YOUR ASSIGNMENT.
The following data has a line with "orb_false_r in S;" and a line with "- apply faithful_message; eauto.". Write out exactly those lines and all the lines between them.

Extracted data entries

(** The view and the id on the screen are of requests that look alike. *)
Definition shows (rec : list jsval) (p : shown_prompt) : Prop :=
  exists m win, m ∈ rec /\ truthy m = true /\ shown_view p = sshAgentPromptView m win
    /\ (shown_requestId p = JNum (requestId (shown_view p))
        \/ exists m', m' ∈ rec /\ sshAgentSameRequest m m' = true /\ shown_requestId p = message_id m').

Record faithful (rec : list jsval) (w : waiting) : Prop := {
  f_shows : forall p, sshPrompt w = Some p -> shows rec p;
  f_promoted : promotion_pending w = true -> forall p, sshPrompt w = Some p ->
    sshPromotedRaw w ∈ rec /\ truthy (sshPromotedRaw w) = true /\ exists win, p = view_of (sshPromotedRaw w) win;
  f_none : sshPrompt w = None -> promotion_pending w = false
}.

Lemma faithful_nothing rec : faithful rec nothing_waiting.
Proof. by split. Qed.

Lemma shows_more rec rec' p : rec ⊆ rec' -> shows rec p -> shows rec' p.
Proof.
  intros Hr (m & win & Hm & T & E & H). exists m, win. split_and!; try done; [set_solver|].
  destruct H as [?|(m' & ? & ?)]; [by left|]. right. exists m'. set_solver.
Qed.
Lemma faithful_more rec rec' w : rec ⊆ rec' -> faithful rec w -> faithful rec' w.
Proof.
  intros Hr []. split; [eauto using shows_more| |done]. intros P p E. destruct (f_promoted0 P p E) as (? & ? & ?). split_and!; try done. set_solver.
Qed.

Lemma shows_view_of rec m win : m ∈ rec -> truthy m = true -> shows rec (view_of m win).
Proof. intros Hm T. exists m, win. split_and!; try done. by left. Qed.

(** Handlers that keep the prompt and the promotion. *)
Lemma faithful_same rec w w' : sshPrompt w' = sshPrompt w -> sshPromotedOldId w' = sshPromotedOldId w ->
  sshPromotedRaw w' = sshPromotedRaw w -> faithful rec w -> faithful rec w'.
Proof. intros E1 E2 E3 []. split; unfold promotion_pending in *; rewrite ?E1, ?E2, ?E3; done. Qed.

Lemma faithful_put rec w' m win : m ∈ rec -> truthy m = true -> promotion_pending w' = false -> sshPrompt w' = Some (view_of m win) -> faithful rec w'.
Proof. intros Hm T P E. split; rewrite ?E; try done; [intros p [= <-]; by apply shows_view_of|congruence]. Qed.

Lemma faithful_next_prompt at_ rec w : requests_ok rec w -> promotion_pending w = false \/ sshPromptQueue w = [] -> faithful rec (next_prompt at_ w).
Proof.
  intros H P. unfold next_prompt. destruct (sshPromptQueue w) as [|m q] eqn:Eq; [apply faithful_nothing|].
  destruct P as [P|]; [|done]. destruct (truthy m) eqn:T; [|apply faithful_nothing].
  eapply (faithful_put rec); [|done|done|done]. pose proof (ok_known _ _ H) as K. rewrite Eq in K. by apply Forall_cons in K as [? _].
Qed.

Lemma faithful_next_unlock rec w : faithful rec w -> faithful rec (next_unlock w).
Proof.
  intros H. unfold next_unlock. destruct (sshUnlockQueue w) as [|m q]; [apply faithful_nothing|].
  destruct (truthy m); [|apply faithful_nothing]. by apply (faithful_same rec w).
Qed.

Lemma faithful_next at_ rec w : requests_ok rec w -> faithful rec w -> promotion_pending w = false \/ sshPromptQueue w = [] ->
  faithful rec (next_request at_ w).
Proof.
  intros H F P. unfold next_request. destruct (_ && _); [by apply faithful_next_prompt|].
  destruct (_ && _); [by apply faithful_next_unlock|apply faithful_nothing].
Qed.

Lemma faithful_adopt rec m w w' : m ∈ rec -> faithful rec w -> adoptSshPrompt m w = Some w' -> faithful rec w'.
Proof.
  intros Hm [Fs Fp Fn] E. unfold adoptSshPrompt in E. destruct (sshPrompt w) as [p|] eqn:Ep; [|done].
  destruct (negb _ && _) eqn:A; simplify_eq. apply andb_true_iff in A as [P S].
  destruct (Fp P p eq_refl) as (Hr & T & win & ->). split; try done. cbn. intros p' [= <-].
  exists (sshPromotedRaw w), win. split_and!; try done. right. by exists m.
Qed.

Lemma faithful_message at_ rec b m w : requests_ok rec w -> faithful rec w -> (asks m = true -> m ∈ rec) ->
  settled (Message m) w = true -> faithful rec (core_message at_ b m w).1.
Proof.
  intros H F Hm S. unfold core_message. assert (A : asks m = _) by reflexivity. unfold asks in A at 2.
  destruct (message_is m "approval_required").
  - destruct (negb b); [done|]. pose proof (asks_truthy m A) as T. apply Hm in A.
    destruct (adoptSshPrompt m w) as [w'|] eqn:Ea; [by eapply faithful_adopt|]. cbn [fst].
    destruct (sshPrompt w) as [p|] eqn:Ep; cbn [present]; [by apply (faithful_same rec w)|].
    eapply (faithful_put rec); [done|done| |done]. exact (f_none _ _ F Ep).
  - destruct (message_is m "unlock_required").
    + destruct (negb b); [done|]. cbn [fst]. destruct (present _); by apply (faithful_same rec w).
    + destruct (message_is m "request_cancelled") eqn:Ec; [|done]. cbn [fst].
      destruct (match live_id w with Some _ => _ | None => _ end); [|by apply (faithful_same rec w)].
      destruct (_ && _); [done|]. apply faithful_next; [done|done|]. unfold settled in S. rewrite Ec, orb_false_r in S.
      apply orb_true_iff in S as [S|S]; [left; by apply negb_true_iff|right; by apply bool_decide_eq_true in S].
Qed.

Lemma faithful_step at_ rec b d e w : requests_ok rec w -> faithful rec w -> (forall m, e = Message m -> asks m = true -> m ∈ rec) ->
  settled e w = true -> faithful rec (core_step at_ b d e w).1.
Proof.
  intros H F Hm S.
  assert (Q : match e with ApproveClicked _ | DenyClicked => promotion_pending w = false \/ sshPromptQueue w = [] | _ => True end).
  { unfold settled in S. destruct e; try done; rewrite orb_false_r in S;
      (apply orb_true_iff in S as [S|S]; [left; by apply negb_true_iff|right; by apply bool_decide_eq_true in S]). }
  destruct e; try exact F; cbn [core_step].
  - apply faithful_message; eauto.
  - destruct (sshPrompt w); [by apply faithful_next_prompt|done].
  - destruct (sshUnlockRequest w); [by apply faithful_next_unlock|]. destruct (sshPrompt w); [by apply faithful_next_prompt|apply faithful_nothing].
  - apply faithful_nothing.
  - cbn [fst]. destruct (_ && _); [apply faithful_nothing|done].
  - destruct (_ || _) eqn:E; [done|]. apply orb_false_iff in E as [[[_ T%negb_false_iff]%orb_false_iff Ep]%orb_false_iff _].
    pose proof (ok_raw _ _ H T) as Hr. cbn [fst]. split; try done; cbn; intros.
    + simplify_eq. by apply shows_view_of.
    + simplify_eq. split_and!; eauto.
Qed.

Lemma settled_run_app evs1 evs2 s : settled_run (evs1 ++ evs2) s = settled_run evs1 s && settled_run evs2 (run evs1 s).1.
Proof.
  revert s. induction evs1 as [|[at_ e] evs IH]; intros s; [done|]. cbn [app settled_run]. rewrite IH.
  change (run ((at_, e) :: evs) s) with (then_do (handle at_ e) (run evs) s). unfold then_do. destruct (handle at_ e s) as [s1 e1]. cbn [fst]. destruct (run evs s1). by rewrite andb_assoc.
Qed.

Lemma run_faithful evs : settled_run evs initial_requests = true -> faithful (received evs) (r_waiting (run evs initial_requests).1).
Proof.
  induction evs as [|[at_ e] evs IH] using rev_ind; [intros _; apply faithful_nothing|].
  rewrite settled_run_app. intros [S1 S2]%andb_true_iff. pose proof (run_ok evs) as Hok. specialize (IH S1).
  rewrite run_snoc, received_app. destruct (run evs initial_requests) as [s1 e1]. cbn [run settled_run fst] in *. rewrite andb_true_r in S2.
  pose proof (handle_core at_ e s1) as [Hw _]. destruct (handle at_ e s1) as [s2 e2]. cbn [fst] in *. rewrite Hw.
  apply faithful_step; [| | |done].
  - eapply ok_more; [|exact Hok]. set_solver.
  - eapply faithful_more; [|exact IH]. set_solver.
  - intros m -> A. apply elem_of_app. right. by apply received_one.
Qed.

Lemma alike_refl m w w' : checked_alike (sshAgentPromptView m w) (sshAgentPromptView m w').
Proof. by split_and!. Qed.

(** The id on the screen is that of a request that looks like what is shown. *)
Lemma shows_id rec p : shows rec p -> isRequestId (shown_requestId p) = true ->
  exists m, m ∈ rec /\ shown_requestId p = message_id m /\ forall win, checked_alike (shown_view p) (sshAgentPromptView m win).
Proof.
  intros (m & win & Hm & T & Ev & H) V. destruct H as [H|(m' & Hm' & S & Hid)].
  - exists m. split; [done|]. rewrite H, Ev in *. split; [|intros; apply alike_refl].
    pose proof (view_id m win T) as I. unfold valid_ids in I. cbn [List.filter] in I. rewrite V in I.
    destruct (isRequestId (message_id m)); by simplify_eq.
  - exists m'. split_and!; try done. intros win'. rewrite Ev. by apply same_request_alike.
Qed.

Definition approves (l : panel_line) : bool := match l with Approve _ _ => true | _ => false end.

Lemma waiting_lines_deny (f : jsval -> panel_line) q l : (forall id, approves (f id) = false) -> l ∈ waiting_lines f q -> approves l = false.
Proof. intros Hf H. unfold waiting_lines in H. apply list_elem_of_fmap in H as (m & -> & _). apply Hf. Qed.

Lemma only_clicks_approve at_ b d e w l : l ∈ (core_step at_ b d e w).2 ->
  match e with
  | ApproveClicked secs => exists p, sshPrompt w = Some p /\ l = Approve (shown_requestId p) secs
  | _ => approves l = false
  end.
Proof.
  destruct e; cbn [core_step]; try (intros H; apply elem_of_nil in H; done).
  - unfold core_message. repeat case_match; cbn; intros Hl; rewrite ?list_elem_of_singleton in Hl; subst; try done; by apply elem_of_nil in Hl.
  - destruct (sshPrompt w) as [p|]; cbn; [|by intros ?%elem_of_nil]. intros ->%list_elem_of_singleton. by exists p.
  - destruct (sshUnlockRequest w), (sshPrompt w); cbn; (intros ->%list_elem_of_singleton || intros ?%elem_of_nil); done.
  - cbn. rewrite !elem_of_app. intros [H|[H|[H|H]]].
    + destruct (sshPrompt w); [by apply list_elem_of_singleton in H as ->|by apply elem_of_nil in H].
    + by eapply (waiting_lines_deny Deny).
    + destruct (sshUnlockRequest w); [by apply list_elem_of_singleton in H as ->|by apply elem_of_nil in H].
    + by eapply (waiting_lines_deny CancelUnlock).
  - cbn. by intros ->%list_elem_of_singleton.
  - cbn. by intros ->%list_elem_of_singleton.
  - cbn. destruct (_ || _); by intros ?%elem_of_nil.
Qed.

(** C5. What is approved is what was on the screen. In a settled run, a line that
    approves is written only on the user's click, and it names a request the
    companion asked for whose key, program, operation and destination are the
    ones that were shown. *)
Theorem approval_is_what_was_shown evs at_ e line : settled_run evs initial_requests = true ->
  let s := (run evs initial_requests).1 in
  line ∈ lines_written (handle at_ e s).2 ->
  match e with
  | ApproveClicked secs => exists p m, sshPrompt (r_waiting s) = Some p /\ m ∈ received evs
      /\ line = sshAgentApproveLine (message_id m) secs /\ forall win, checked_alike (shown_view p) (sshAgentPromptView m win)
  | _ => exists l, line = line_text l /\ approves l = false
  end.
Proof.
  intros S s. pose proof (run_faithful evs S) as F. fold s in F. destruct (handle_core at_ e s) as [_ ->].
  clearbody s. unfold sent. destruct (channel_open at_); [|by intros ?%elem_of_nil].
  intros [Hl Hn]%elem_of_bfilter. apply list_elem_of_fmap in Hl as (l & -> & Hl). pose proof (only_clicks_approve _ _ _ _ _ _ Hl) as A.
  destruct e; eauto. destruct A as (p & Ep & ->).
  assert (V : isRequestId (shown_requestId p) = true).
  { cbn [line_text] in Hn. unfold sshAgentApproveLine in Hn. by destruct (isRequestId (shown_requestId p)). }
  destruct (shows_id _ _ (f_shows _ _ F p Ep) V) as (m & Hm & E & A). exists p, m. cbn [line_text]. rewrite E. split_and!; try done.
Qed.

(** *** Examples *)

(** A quiet moment [t] milliseconds after the screen was read unlocked. *)
Definition calm (t : Z) (unlocked : bool) : moment := mkMoment (1000 + t) true (jz 300) false 1000 true unlocked.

ANSWER TO THE EXERCISE.
  { unfold settled in S. destruct e; try done; rewrite orb_false_r in S;
      (apply orb_true_iff in S as [S|S]; [left; by apply negb_true_iff|right; by apply bool_decide_eq_true in S]). }
  destruct e; try exact F; cbn [core_step].
  - apply faithful_message; eauto.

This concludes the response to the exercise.